Punch Taverns confident over debt restructure

Punch Taverns is confident it can complete a debt restructure in the first half of this year, according to finance director Steve Dando.

The company has set out a proposed restructuring process that would reduce company debt by £463m over the next five years and said it wants to begin implementing it “without delay”. A number of Punch bondholders have already agreed to accept cash and new bonds at a discount to the par value of their investments.

Dando confirmed that in order for the restructure to take place, all bondholders would need to be on board.

He said: “There is some urgency. We’re keen to put the business on a sound financial footing. We spent the best part of 15 months on getting to where we are today. We think we have on the table a proposition that can be delivered.”

Dando said there’s still “a lot of work to be done” and admitted that some would “grumble” about the proposal.

Punch has revealed that a number of alternative options to the restructuring proposal were considered, including pre-pack administrative receivership of one or both of Punch’s securitisations.

Meanwhile, Punch has said that, since its trading update on 14 December, market conditions have “remained challenging”, although average profit per pub is “broadly stable” and overall profit performance is “in line with management expectations”.

“The group currently expects to generate underlying EBITDA of between £210m and £220m in the current financial year after incurring c£30m of central and unallocated costs. Approximately 80% of pub EBITDA is expected to be generated from the core estate, with the remaining 20% being generated from the non-core estate.

“Management currently expects that the core estate will return to a growth of between 0% and 1% in the next financial year as volume declines are offset by improving margins and rental income, driven in part by the impact of the capital expenditure programme which upgrades approximately 15% of the estate each year.

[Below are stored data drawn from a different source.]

(* ===== verification/Afu.v ===== *)
(** * Afu: finding, opening, attaching and closing an AFU (src/afu.c) *)

From S2P Require Import Prelude Format Types World Logic Messages Buffer Mmio Irq Names.
Open Scope Z_scope.

Definition OCXL_INVALID_AFU : ptr := 0.

(** [major()] and [minor()] of <sys/sysmacros.h> *)
Definition major (dev : Z) : Z :=
  Z.lor (Z.land (Z.shiftr dev 8) 0xfff) (Z.land (Z.shiftr dev 32) (Z.lxor UINT32_MAX 0xfff)).
Definition minor (dev : Z) : Z :=
  Z.lor (Z.land dev 0xff) (Z.land (Z.shiftr dev 12) (Z.lxor UINT32_MAX 0xff)).

Section afu.
Context {K : Type} `{Platform K} `{Abi}.
Implicit Types (w : world K).

(** ** Getters *)

Definition ocxl_afu_get_pasid (afu : ptr) : M K Z := a ← get_afu afu; mret (afu_pasid a).

Definition ocxl_afu_get_identifier (afu : ptr) : M K (string * option Z) :=
  a ← get_afu afu; mret (afu_name a, afu_index a).

Definition ocxl_afu_get_sysfs_path (afu : ptr) : M K ptr :=
  a ← get_afu afu; mret (afu_sysfs_path a).

Definition ocxl_afu_get_version (afu : ptr) : M K (Z * Z) :=
  a ← get_afu afu; mret (afu_version_major a, afu_version_minor a).

(** ** Messages of an AFU *)

Definition ocxl_afu_enable_messages (afu : ptr) (sources : Z) : M K unit :=
  set_afu afu (λ a, a <| afu_verbose_errors := c_bool (Z.land sources OCXL_ERRORS) |>
                      <| afu_tracing := c_bool (Z.land sources OCXL_TRACING) |>).

Definition ocxl_afu_set_error_message_handler (afu : ptr) (h : handler) : M K unit :=
  set_afu afu (λ a, a <| afu_error_handler := h |>).

(** ** Allocation *)

(** An AFU structure as [afu_init] leaves it; what it does not write (the AFU
    index, the owner of the two areas) is indeterminate. *)
Definition initial_afu (page_size : Z) (verbose trace : bool) : ocxl_afu := {|
  afu_index := None;
  afu_name := "";
  afu_device_path := NULL;
  afu_sysfs_path := NULL;
  afu_version_major := 0;
  afu_version_minor := 0;
  afu_fd := -1;
  afu_fd_info := mk_fd_source EPOLL_SOURCE_OCXL None;
  afu_epoll_fd := -1;
  afu_epoll_events := NULL;
  afu_epoll_event_count := 0;
  afu_global_mmio_fd := -1;
  afu_global_mmio := mk_mmio_area NULL 0 OCXL_GLOBAL_MMIO None;
  afu_per_pasid_mmio := mk_mmio_area NULL 0 OCXL_PER_PASID_MMIO None;
  afu_page_size := page_size;
  afu_irqs := NULL;
  afu_irq_count := 0;
  afu_irq_max_count := 0;
  afu_mmios := NULL;
  afu_mmio_count := 0;
  afu_mmio_max_count := 0;
  afu_pasid := UINT32_MAX;
  afu_verbose_errors := verbose;
  afu_error_handler := DefaultHandler;
  afu_tracing := trace;
  afu_attached := false;
  afu_ppc64_amr := 0
|}.

Definition afu_init (afu : ptr) : M K unit :=
  page_size ← call SPagesize;
  g ← get_globals;
  set_afu afu (λ _, initial_afu page_size (g_verbose_errors_all g) (g_tracing_all g)).

(** The fresh structure has no meaning before [afu_init] has written it. *)
Definition afu_alloc : M K (ocxl_err * ptr) :=
  afu ← malloc sizeof_ocxl_afu (HAfu (initial_afu 0 false false));
  if afu =? NULL then
    errmsg NULL OCXL_NO_MEM "Could not allocate %d bytes for AFU" [AInt sizeof_ocxl_afu] ;;
    mret (OCXL_NO_MEM, NULL)
  else
    afu_init afu ;;
    mret (OCXL_OK, afu).

(** ** Identification *)

Definition device_matches (dir dev_name : string) (dev : Z) : M K bool :=
  st ← call (SFstatat dir dev_name);
  mret (match st with
        | None => false
        | Some (is_chr, st_rdev) => (is_chr : bool) && (dev =? st_rdev)
        end).

(** The loop over the entries of the device directory. *)
Fixpoint find_device (dir : string) (dev : Z) (entries : list string) : M K (option string) :=
  match entries with
  | [] => mret None
  | name :: entries =>
      matches ← device_matches dir name dev;
      if (matches : bool) then mret (Some name) else find_device dir dev entries
  end.

(** [malloc] and [snprintf(path, len, "%s/%s", base, name)] *)
Definition path_len (base name : string) : Z :=
  Z.of_nat (String.length base) + 1 + Z.of_nat (String.length name) + 1.

Definition populate_metadata (dev : Z) (afu : ptr) : M K bool :=
  g ← get_globals;
  dir ← call (SOpendir (DEVICE_PATH g));
  match dir with
  | None => mret false
  | Some entries =>
      found ← find_device (DEVICE_PATH g) dev entries;
      call (SClosedir (DEVICE_PATH g)) ;;
      match found with
      | None => mret false
      | Some d_name =>
          match strchr "." d_name with
          | None =>
              errmsg NULL OCXL_INTERNAL_ERROR
                "Could not extract physical function from device name '%s', missing initial '.'"
                [AStr d_name] ;;
              mret false
          | Some (name, rest) =>
              let afu_name_len := Z.of_nat (String.length name) in
              if AFU_NAME_MAX <? afu_name_len then
                errmsg NULL OCXL_INTERNAL_ERROR "AFU name '%-.*s' exceeds maximum length of %d"
                  [AInt afu_name_len; AStr d_name] ;;
                mret false
              else
              let physical_function := String.substring 1 (String.length rest) rest in
              let '(found, values) := sscanf physical_function_format physical_function in
              if negb (found =? 5) then
                errmsg NULL OCXL_INTERNAL_ERROR
                  "Could not parse physical function '%s', only got %d components"
                  [AStr physical_function; AInt found] ;;
                mret false
              else
              set_afu afu (λ a, a <| afu_index := values !! 4%nat |> <| afu_name := name |>) ;;
              device_path ← malloc (path_len (DEVICE_PATH g) d_name)
                                   (HStr (DEVICE_PATH g +:+ "/" +:+ d_name));
              set_afu afu (λ a, a <| afu_device_path := device_path |>) ;;
              if device_path =? NULL then
                errmsg NULL OCXL_INTERNAL_ERROR "Could not allocate %llu bytes for device path"
                  [AInt (path_len (DEVICE_PATH g) d_name)] ;;
                mret false
              else
              sysfs_path ← malloc (path_len (SYS_PATH g) d_name)
                                  (HStr (SYS_PATH g +:+ "/" +:+ d_name));
              set_afu afu (λ a, a <| afu_sysfs_path := sysfs_path |>) ;;
              if sysfs_path =? NULL then
                errmsg NULL OCXL_INTERNAL_ERROR "Could not allocate %llu bytes for sysfs path"
                  [AInt (path_len (SYS_PATH g) d_name)] ;;
                mret false
              else mret true
          end
      end
  end.

(** [TRACE_OPEN] of a string of the AFU: the string is only read if traced. *)
Definition trace_str (line : Z) (fmt : string) (s : ptr) : M K unit :=
  g ← get_globals;
  when (g_tracing g)
    (s ← get_str s; trace_message "Trace" "src/afu.c" line "trace_metadata" fmt [AStr s]).

Definition trace_index (a : ocxl_afu) : M K unit :=
  g ← get_globals;
  when (g_tracing g)
    (match afu_index a with
     | Some n => trace_message "Trace" "src/afu.c" 389 "trace_metadata" "AFU Index=%u" [AInt n]
     | None => undefined
     end).

Definition quoted (label : string) : string := label +:+ "=" +:+ String "034" "%s" +:+ String "034" "".

Definition trace_metadata (afu : ptr) : M K unit :=
  a ← get_afu afu;
  let TRACE_OPEN line fmt args := TRACE_OPEN "src/afu.c" line "trace_metadata" fmt args in
  trace_str 386 (quoted "device path") (afu_device_path a) ;;
  trace_str 387 (quoted "sysfs path") (afu_sysfs_path a) ;;
  TRACE_OPEN 388 (quoted "AFU Name") [AStr (afu_name a)] ;;
  trace_index a ;;
  TRACE_OPEN 390 "AFU Version=%u:%u" [AInt (afu_version_major a); AInt (afu_version_minor a)] ;;
  TRACE_OPEN 391 "Global MMIO size=%llu" [AInt (area_length (afu_global_mmio a))] ;;
  TRACE_OPEN 392 "Per PASID MMIO size=%llu" [AInt (area_length (afu_per_pasid_mmio a))] ;;
  TRACE_OPEN 393 "Page Size=%llu" [AInt (afu_page_size a)] ;;
  TRACE_OPEN 394 "PASID=%lu" [AInt (afu_pasid a)].

(** ** Opening *)

(** [errmsg(NULL, OCXL_NO_DEV, ..., errno, strerror(errno)); return OCXL_NO_DEV;] *)
Definition no_dev (fmt : string) (args : list arg) : M K ocxl_err :=
  e ← errno_args;
  errmsg NULL OCXL_NO_DEV fmt (args ++ e) ;;
  mret OCXL_NO_DEV.

Definition afu_open (afu : ptr) : M K ocxl_err :=
  a ← get_afu afu;
  if negb (afu_fd a =? -1) then mret OCXL_ALREADY_DONE else
  device_path ← get_str (afu_device_path a);
  fd ← call (SOpen device_path [O_RDWR; O_CLOEXEC; O_NONBLOCK]);
  if fd <? 0 then
    errno ← call SErrno;
    if errno =? ENOSPC then
      errmsg NULL OCXL_NO_MORE_CONTEXTS
        "Could not open AFU device '%s', the maximum number of contexts has been reached: Error %d: %s"
        [AStr device_path; AInt errno; AStr (strerror errno)] ;;
      mret OCXL_NO_MORE_CONTEXTS
    else
      errmsg NULL OCXL_NO_DEV "Could not open AFU device '%s': Error %d: %s"
        [AStr device_path; AInt errno; AStr (strerror errno)] ;;
      mret OCXL_NO_DEV
  else
  set_afu afu (λ a, a <| afu_fd := fd |>) ;;
  rc ← global_mmio_open afu;
  if negb (is_ok rc) then
    errmsg NULL rc "Could not open global MMIO descriptor" [] ;; mret rc
  else
  epoll_fd ← call SEpollCreate;
  if epoll_fd <? 0 then no_dev "Could not create epoll descriptor. Error %d: %s" [] else
  set_afu afu (λ a, a <| afu_epoll_fd := epoll_fd |>) ;;
  rc ← call (SEpollCtlAdd epoll_fd fd (AfuFdInfo afu));
  if rc =? -1 then
    no_dev "Could not add device fd %d to epoll fd %d: %d: '%s'" [AInt fd; AInt epoll_fd]
  else
  '(rc, metadata) ← call (SIoctlGetMetadata fd);
  if c_bool rc then no_dev "OCXL_IOCTL_GET_METADATA failed %d:%s" [] else
  set_afu afu (λ a,
    a <| afu_version_major := md_version_major metadata |>
      <| afu_version_minor := md_version_minor metadata |>
      <| afu_per_pasid_mmio := (afu_per_pasid_mmio a) <| area_length := md_pp_mmio_size metadata |> |>
      <| afu_global_mmio := (afu_global_mmio a) <| area_length := md_global_mmio_size metadata |> |>
      <| afu_pasid := md_pasid metadata |>) ;;
  trace_metadata afu ;;
  mret OCXL_OK.

Definition get_afu_by_path (path : string) : M K (ocxl_err * ptr) :=
  '(rc, afu_h) ← afu_alloc;
  if negb (is_ok rc) then mret (rc, OCXL_INVALID_AFU) else
  st ← call (SStat path);
  match st with
  | None =>
      e ← errno_args;
      errmsg NULL OCXL_NO_DEV "Could not start AFU device '%s': Error %d: %s" ([AStr path] ++ e) ;;
      free afu_h ;;
      mret (OCXL_NO_DEV, OCXL_INVALID_AFU)
  | Some st_rdev =>
      ok ← populate_metadata st_rdev afu_h;
      if negb (ok : bool) then
        g ← get_globals;
        errmsg NULL OCXL_NO_DEV
          "Could not find OCXL device for '%s', major=%d, minor=%d, device expected in '%s'"
          [AStr path; AInt (major st_rdev); AInt (minor st_rdev); AStr (DEVICE_PATH g)] ;;
        free afu_h ;;
        mret (OCXL_NO_DEV, OCXL_INVALID_AFU)
      else mret (OCXL_OK, afu_h)
  end.

(** ** Closing *)

(** The loop that unmaps the areas from [mmio_idx] on. *)
Fixpoint unmap_all (n : nat) (afu : ptr) (mmio_idx : Z) : M K unit :=
  match n with
  | O => mret tt
  | S n =>
      a ← get_afu afu;
      ocxl_mmio_unmap (mk_mmio_h (afu_mmios a) mmio_idx) ;;
      unmap_all n afu (mmio_idx + 1)
  end.

(** The loop that deallocates the IRQs from [irq] on. *)
Fixpoint dealloc_all (n : nat) (afu : ptr) (irq : Z) : M K unit :=
  match n with
  | O => mret tt
  | S n =>
      a ← get_afu afu;
      irq_dealloc afu (mk_irq_ptr (afu_irqs a) irq) ;;
      dealloc_all n afu (irq + 1)
  end.

Definition ocxl_afu_close (afu : ptr) : M K ocxl_err :=
  a ← get_afu afu;
  if afu_fd a <? 0 then mret OCXL_ALREADY_DONE else
  unmap_all (Z.to_nat (afu_mmio_count a)) afu 0 ;;
  a ← get_afu afu;
  when (negb (afu_global_mmio_fd a =? -1))
    (call (SClose (afu_global_mmio_fd a)) ;;
     set_afu afu (λ a, a <| afu_global_mmio_fd := -1 |>)) ;;
  a ← get_afu afu;
  when (negb (afu_irqs a =? NULL))
    (dealloc_all (Z.to_nat (afu_irq_count a)) afu 0 ;;
     free (afu_irqs a) ;;
     set_afu afu (λ a, a <| afu_irqs := NULL |> <| afu_irq_count := 0 |>
                         <| afu_irq_max_count := 0 |>)) ;;
  a ← get_afu afu;
  when (negb (afu_epoll_events a =? NULL))
    (free (afu_epoll_events a) ;;
     set_afu afu (λ a, a <| afu_epoll_event_count := 0 |>)) ;;
  a ← get_afu afu;
  call (SClose (afu_epoll_fd a)) ;;
  set_afu afu (λ a, a <| afu_epoll_fd := -1 |>) ;;
  a ← get_afu afu;
  call (SClose (afu_fd a)) ;;
  set_afu afu (λ a, a <| afu_fd := -1 |> <| afu_attached := false |>) ;;
  a ← get_afu afu;
  when (negb (afu_device_path a =? NULL))
    (free (afu_device_path a) ;;
     set_afu afu (λ a, a <| afu_device_path := NULL |>)) ;;
  a ← get_afu afu;
  when (negb (afu_sysfs_path a =? NULL))
    (free (afu_sysfs_path a) ;;
     set_afu afu (λ a, a <| afu_sysfs_path := NULL |>)) ;;
  free afu ;;
  mret OCXL_OK.

(** ** Opening by path and by name *)

Definition ocxl_afu_open_from_dev (path : string) : M K (ocxl_err * ptr) :=
  libocxl_init ;;
  '(rc, afu) ← get_afu_by_path path;
  if negb (is_ok rc) then mret (rc, OCXL_INVALID_AFU) else
  rc ← afu_open afu;
  if negb (is_ok rc) then
    ocxl_afu_close afu ;;
    mret (rc, OCXL_INVALID_AFU)
  else mret (OCXL_OK, afu).

(** The pattern of [ocxl_afu_open_specific], cut to its buffer. *)
Definition device_pattern (dir name : string) (physical_function : option string) (afu_index : Z) :
    string :=
  let prefix := dir +:+ "/" +:+ name +:+ "." +:+ default "*" physical_function +:+ "." in
  truncate (Z.to_nat PATH_MAX)
    (if afu_index =? -1 then prefix +:+ "*" else prefix +:+ print_int afu_index).

(** The loop over the matching devices, with [ret] the result so far. *)
Fixpoint open_first (paths : list string) (ret : ocxl_err) : M K (ocxl_err * ptr) :=
  match paths with
  | [] => mret (ret, OCXL_INVALID_AFU)
  | dev_path :: paths =>
      '(ret, afu) ← ocxl_afu_open_from_dev dev_path;
      match ret with
      | OCXL_NO_MORE_CONTEXTS => open_first paths ret
      | _ => mret (ret, afu)
      end
  end.

Definition ocxl_afu_open_specific (name : string) (physical_function : option string)
    (afu_index : Z) : M K (ocxl_err * ptr) :=
  libocxl_init ;;
  g ← get_globals;
  let pattern := device_pattern (DEVICE_PATH g) name physical_function afu_index in
  '(rc, gl_pathv) ← call (SGlob pattern);
  if rc =? 0 then open_first gl_pathv OCXL_INTERNAL_ERROR
  else if rc =? GLOB_NOSPACE then
    errmsg NULL OCXL_NO_MEM "No memory for glob while listing AFUs" [] ;;
    mret (OCXL_NO_MEM, OCXL_INVALID_AFU)
  else if rc =? GLOB_NOMATCH then
    errmsg NULL OCXL_NO_DEV "No OCXL devices found in '%s' with pattern '%s'"
      [AStr (DEVICE_PATH g); AStr pattern] ;;
    mret (OCXL_NO_DEV, OCXL_INVALID_AFU)
  else
    errmsg NULL OCXL_INTERNAL_ERROR "Glob error %d while listing AFUs" [AInt rc] ;;
    mret (OCXL_INTERNAL_ERROR, OCXL_INVALID_AFU).

Definition ocxl_afu_open (name : string) : M K (ocxl_err * ptr) :=
  ocxl_afu_open_specific name None (-1).

(** ** Attaching *)

Definition ocxl_afu_attach (afu : ptr) (flags : Z) : M K ocxl_err :=
  a ← get_afu afu;
  if afu_fd a =? -1 then
    errmsg afu OCXL_NO_CONTEXT "Attempted to attach a closed AFU context" [] ;;
    mret OCXL_NO_CONTEXT
  else
    rc ← call (SIoctlAttach (afu_fd a) (afu_ppc64_amr a));
    if c_bool rc then
      e ← errno_args;
      errmsg afu OCXL_INTERNAL_ERROR "OCXL_IOCTL_ATTACH failed %d:%s" e ;;
      mret OCXL_INTERNAL_ERROR
    else
      set_afu afu (λ a, a <| afu_attached := true |>) ;;
      mret OCXL_OK.

Definition ocxl_afu_set_ppc64_amr (afu : ptr) (amr : Z) : M K ocxl_err :=
  set_afu afu (λ a, a <| afu_ppc64_amr := amr |>) ;;
  mret OCXL_OK.

End afu.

The core estate is expected to deliver like-for-like growth in net income of between 1% and 2% in the 2015 financial year before returning to a long-term growth rate of c.2% in the 2016 financial year.”

Punch expects to sell between 370 and 400 non-core pubs in the current financial year. As at 8 December 2012 there were 429 non-core pubs on the market for disposal with a book value of £111m, leaving a further 1,087 non-core pubs with a book value of £324 million to be sold over the remaining five years of the programme.